=== Section Start ===
(* ===== verification/Current.v ===== *)
(** * [state.timer] belongs to the current exercise

    [renderExercise] (script.js lines 270-325) builds a new
    [CountdownTimer] whose [onDone] closure captures
    [ex = routine[state.currentIndex]] and stores it in [state.timer].
    Every handler that changes [state.currentIndex] ([selectIndex], the
    confirmed "Reset all progress", the script's start) calls
    [renderExercise] after the change; every other handler and every
    timer callback leaves the index, [state.timer] and the closures of
    the countdowns alone.  This file proves that in every reachable state
    whose index names an exercise, [state.timer] is a countdown of the
    store whose closure is over that exercise: a hold that ends runs the
    [onDone] of the exercise on the screen. *)

From stdpp Require Import base list strings.
From Stdlib Require Import Ascii String NArith ZArith Floats Uint63 Lia.
From S2P Require Import Prelude Catalog Format Countdown Browser Persist App AppFacts Invariants Timers.

Import Catalog Countdown Persist App AppFacts Invariants Timers.

Module Current.

Definition timer_current (a : app) : Prop :=
  forall ex, routine_at (currentIndex (st a)) = Some ex ->
    exists r t, cur_timer (st a) = Some r /\ timers a !! r = Some t /\ callbacks t = ex.

(** The parts of the state the invariant reads: the index, [state.timer]
    and the closure of every countdown. *)
Definition same_cb (a b : app) : Prop :=
  currentIndex (st b) = currentIndex (st a) /\ cur_timer (st b) = cur_timer (st a) /\
  callbacks <$> timers b = callbacks <$> timers a.

#[export] Instance same_cb_preorder : PreOrder same_cb.
Proof.
  split; [intros a; repeat split |].
  intros a b c (E1 & E2 & E3) (F1 & F2 & F3). repeat split; congruence.
Qed.

Abbreviation steady := (stays same_cb).

Lemma timer_current_same a b : same_cb a b -> timer_current a -> timer_current b.
Proof.
  intros (E1 & E2 & E3) H ex Ex. rewrite E1 in Ex. destruct (H ex Ex) as (r & t & Er & Et & Ec).
  assert (Hl : (callbacks <$> timers b) !! r = Some ex) by (rewrite E3, list_lookup_fmap, Et; simpl; congruence).
  rewrite list_lookup_fmap in Hl. destruct (timers b !! r) as [t'|] eqn:Et'; [|discriminate].
  exists r, t'. simpl in Hl. injection Hl as Hl. rewrite E2. auto.
Qed.

(** A store into countdown [r] that keeps its closure. *)
Lemma same_cb_insert a b r t t' :
  timers a !! r = Some t -> timers b = <[r := t']> (timers a) -> callbacks t' = callbacks t ->
  currentIndex (st b) = currentIndex (st a) -> cur_timer (st b) = cur_timer (st a) -> same_cb a b.
Proof.
  intros Et Eb Ec E1 E2. split; [exact E1|]. split; [exact E2|].
  rewrite Eb, list_fmap_insert, Ec. apply list_insert_id. rewrite list_lookup_fmap, Et. reflexivity.
Qed.

Lemma steady_modify (f : app -> app) :
  (forall a, currentIndex (st (f a)) = currentIndex (st a) /\ cur_timer (st (f a)) = cur_timer (st a) /\
             timers (f a) = timers a) -> steady (em_modify f).
Proof. intros Hf a. destruct (Hf a) as (E1 & E2 & E3). split; [exact E1|]. split; [exact E2|]. simpl. now rewrite E3. Qed.

Lemma steady_load r : steady (load r).
Proof. intros a. unfold load. simpl. destruct (timers a !! r); simpl; reflexivity. Qed.

Lemma steady_set_interval r : steady (host_set_interval r).
Proof. intros a. simpl. destruct (Browser.add_interval (CbTick r) 100%N (queue a)). repeat split. Qed.

Lemma steady_set_timeout cb ms : steady (App.set_timeout cb ms).
Proof. intros a. repeat split. Qed.

Lemma steady_current_ex : steady current_ex.
Proof. intros a. unfold current_ex. destruct (routine_at _); simpl; reflexivity. Qed.

Lemma steady_the_timer : steady the_timer.
Proof. intros a. unfold the_timer. destruct (cur_timer _); simpl; reflexivity. Qed.

Create HintDb steady discriminated.
#[export] Hint Resolve steady_load steady_set_interval steady_set_timeout steady_current_ex
  steady_the_timer : steady.
#[export] Hint Extern 1 (steady (em_modify _)) => apply steady_modify; intros; repeat split : steady.
#[export] Hint Extern 1 (steady (host_clear_interval _)) => apply steady_modify; intros; repeat split : steady.
#[export] Hint Extern 1 (steady (host_on_tick _ _)) => apply steady_modify; intros; repeat split : steady.
#[export] Hint Extern 1 (steady (updateTimerDisplay _)) => apply steady_modify; intros; repeat split : steady.

Ltac steady_solve := stays_solve ltac:(auto with steady).

Lemma steady_beep d f : steady (beep d f).
Proof. unfold beep. steady_solve. Qed.

Lemma steady_stop_tone k : steady (stop_tone k).
Proof. unfold stop_tone. steady_solve. Qed.

#[export] Hint Resolve steady_beep steady_stop_tone : steady.

Lemma steady_on_done ex : steady (host_on_done ex).
Proof. simpl. unfold on_done. steady_solve. Qed.

(** The methods store a countdown built from the one they loaded. *)
Lemma steady_start r secs : steady (start r secs).
Proof.
  intros a. destruct (timers a !! r) as [t|] eqn:Et.
  - rewrite (app_start r secs a t Et). cbv zeta. eapply (same_cb_insert a _ r t); [exact Et | reflexivity | destruct t; reflexivity | reflexivity ..].
  - unfold start, clear_own. em_norm. rewrite em_bind_assoc, (load_missing r a _ Et). reflexivity.
Qed.

Lemma steady_pause r : steady (pause r).
Proof.
  intros a. destruct (timers a !! r) as [t|] eqn:Et.
  - rewrite (app_pause r a t Et). destruct (interval t); [|reflexivity].
    eapply (same_cb_insert a _ r t); [exact Et | reflexivity | destruct t; reflexivity | reflexivity ..].
  - unfold pause. em_norm. rewrite (load_missing r a _ Et). reflexivity.
Qed.

Lemma steady_tick r : steady (tick r).
Proof.
  intros a. destruct (timers a !! r) as [t|] eqn:Et.
  - rewrite (app_tick r a t Et). cbv zeta. destruct (remaining t - js_tenth <=? 0)%float.
    + etransitivity; [|exact (steady_on_done (callbacks t) _)].
      eapply (same_cb_insert a _ r t); [exact Et | reflexivity | destruct t; reflexivity | reflexivity ..].
    + eapply (same_cb_insert a _ r t); [exact Et | reflexivity | destruct t; reflexivity | reflexivity ..].
  - unfold tick. em_norm. rewrite (load_missing r a _ Et). reflexivity.
Qed.

Lemma steady_reset r : steady (reset r).
Proof.
  unfold reset. em_norm. apply (stays_bind same_cb); [apply steady_pause|]. intros _ a.
  destruct (timers a !! r) as [t|] eqn:Et.
  - rewrite (app_load r a t _ Et). unfold store. rewrite em_bind_modify.
    etransitivity; [|apply steady_modify; intros; repeat split].
    eapply (same_cb_insert a _ r t); [exact Et | reflexivity | destruct t; reflexivity | reflexivity ..].
  - rewrite (load_missing r a _ Et). reflexivity.
Qed.

#[export] Hint Resolve steady_on_done steady_start steady_pause steady_tick steady_reset : steady.

Lemma steady_cleanupTimers : steady cleanupTimers.
Proof. unfold cleanupTimers. steady_solve. Qed.

#[export] Hint Resolve steady_cleanupTimers : steady.

(** ** The invariant *)

Definition tc_step (a b : app) : Prop := timer_current a -> timer_current b.

#[export] Instance tc_step_preorder : PreOrder tc_step.
Proof. split; [intros a H; exact H | intros a b c H1 H2 H; exact (H2 (H1 H))]. Qed.

(** A computation whose every outcome keeps the invariant. *)
Abbreviation holds := (stays tc_step).

Lemma holds_of_steady {A} (c : EM app A) : steady c -> holds c.
Proof. intros Hc a. exact (timer_current_same _ _ (Hc a)). Qed.

(** [renderExercise()] establishes the invariant from any state: either
    [routine[state.currentIndex]] is an exercise and [state.timer] is the
    new countdown over it, or [ex.category] throws before anything
    changes and the index names no exercise. *)
Lemma renderExercise_establishes a : timer_current (snd (renderExercise a)).
Proof.
  destruct (routine_at (currentIndex (st a))) as [ex|] eqn:E.
  - rewrite (renderExercise_eq a ex E). intros ex' E'. cbn [snd st set_cur_timer set_setsDone set_repsDone currentIndex] in E'.
    exists (List.length (timers a)), (mk_timer None 0%float ex). simpl.
    rewrite lookup_app_r, Nat.sub_diag by lia. split; [reflexivity|]. split; [reflexivity|]. congruence.
  - rewrite (renderExercise_none a E). intros ex' E'. simpl in E'. congruence.
Qed.

Lemma bind_establishes {A B} (c : EM app A) (k : A -> EM app B) a :
  (forall a, timer_current (snd (c a))) -> (forall x, holds (k x)) -> timer_current (snd (em_bind c k a)).
Proof.
  intros Hc Hk. unfold em_bind. specialize (Hc a).
  destruct (c a) as [[x|] a1]; simpl in *; [exact (Hk x a1 Hc) | exact Hc].
Qed.

Create HintDb current discriminated.
#[export] Hint Extern 5 (holds _) => apply holds_of_steady; solve [steady_solve] : current.

Ltac holds_solve := stays_solve ltac:(auto with current).

(** [selectIndex(idx)]: the index changes, then [renderExercise()]. *)
Lemma holds_selectIndex i : holds (selectIndex i).
Proof.
  intros a Ha. destruct (cleanupTimers a) as [[[]|] a1] eqn:E1.
  - unfold selectIndex. em_norm. rewrite (em_bind_some _ _ _ _ _ E1), !em_bind_modify.
    apply bind_establishes; [exact renderExercise_establishes|].
    intros _. unfold renderStepList, saveProgress. holds_solve.
  - unfold selectIndex. em_norm. rewrite (em_bind_none _ _ _ _ E1).
    replace a1 with (snd (cleanupTimers a)) by now rewrite E1.
    exact (holds_of_steady _ steady_cleanupTimers a Ha).
Qed.

#[export] Hint Resolve holds_selectIndex : current.

(** The confirmed "Reset all progress": index 0, then [renderExercise()]. *)
Lemma holds_resetProgress b : holds (resetProgress b).
Proof.
  intros a Ha. destruct b; [unfold resetProgress; cbn [em_when] | exact Ha].
  unfold saveProgress, renderStepList. em_norm. rewrite !em_bind_modify.
  apply renderExercise_establishes.
Qed.

#[export] Hint Resolve holds_resetProgress : current.

Lemma holds_dispatch e : holds (dispatch e).
Proof.
  destruct e; simpl;
    unfold btnStart, btnPause, btnReset, repInc, repDec, setInc, setDec, prevStep, nextStep,
      completeStep, toggleTheme, applyTheme, renderStepList, saveProgress;
    holds_solve.
Qed.

Lemma holds_run_callback cb : holds (run_callback cb).
Proof. apply holds_of_steady. destruct cb; simpl; steady_solve. Qed.

Lemma current_init a : timer_current (em_exec init a).
Proof.
  unfold em_exec, init, loadProgress, applyTheme, renderStepList. em_norm. rewrite !em_bind_modify.
  apply renderExercise_establishes.
Qed.

Lemma current_advance fuel limit : forall a, timer_current a -> timer_current (advance fuel limit a).
Proof.
  induction fuel as [|f IH]; intros a Ha; simpl; [exact Ha|].
  unfold fire. destruct (Browser.pop limit (queue a)) as [[cb q]|]; [|exact (timer_current_same a _ ltac:(repeat split) Ha)].
  apply IH. exact (holds_run_callback cb (upd_queue (fun _ => q) a) Ha).
Qed.

Lemma current_step_event a e : timer_current a -> timer_current (step_event a e).
Proof. destruct e; simpl; [apply holds_dispatch | apply current_advance]. Qed.

(** C3: in every reachable state whose [state.currentIndex] names an
    exercise [ex] of the catalog, [state.timer] refers to a countdown of
    the store whose [onDone] closure was built over that [ex]: the end of
    a hold runs the loop of the exercise on the screen. *)
Theorem reachable_timer_current a : Invariants.reachable a -> timer_current a.
Proof.
  induction 1 as [p t | a e _ IH]; [apply current_init | now apply current_step_event].
Qed.

(** The fresh page after a click on the chin tucks. *)
Lemma reachable_timer_current_witness :
  Invariants.reachable (run (em_exec init (boot None None)) [User (Select 1)]) /\
  timer_current (run (em_exec init (boot None None)) [User (Select 1)]).
Proof.
  assert (H : Invariants.reachable (run (em_exec init (boot None None)) [User (Select 1)]))
    by (apply Invariants.reach_step, Invariants.reach_boot).
  split; [exact H | exact (reachable_timer_current _ H)].
Defined.

End Current.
=== Section End ===
# ACTIVITY:
Extract from the listing above the lines between the line containing "apply IH. exact" and the line containing "by (apply Invariants.reach_step, Invariants.reach_boot).", keeping both of those lines. Output nothing else.

# YOUR SOLUTION:
  apply IH. exact (holds_run_callback cb (upd_queue (fun _ => q) a) Ha).
Qed.

Lemma current_step_event a e : timer_current a -> timer_current (step_event a e).
Proof. destruct e; simpl; [apply holds_dispatch | apply current_advance]. Qed.

(** C3: in every reachable state whose [state.currentIndex] names an
    exercise [ex] of the catalog, [state.timer] refers to a countdown of
    the store whose [onDone] closure was built over that [ex]: the end of
    a hold runs the loop of the exercise on the screen. *)
Theorem reachable_timer_current a : Invariants.reachable a -> timer_current a.
Proof.
  induction 1 as [p t | a e _ IH]; [apply current_init | now apply current_step_event].
Qed.

(** The fresh page after a click on the chin tucks. *)
Lemma reachable_timer_current_witness :
  Invariants.reachable (run (em_exec init (boot None None)) [User (Select 1)]) /\
  timer_current (run (em_exec init (boot None None)) [User (Select 1)]).
Proof.
  assert (H : Invariants.reachable (run (em_exec init (boot None None)) [User (Select 1)]))
    by (apply Invariants.reach_step, Invariants.reach_boot).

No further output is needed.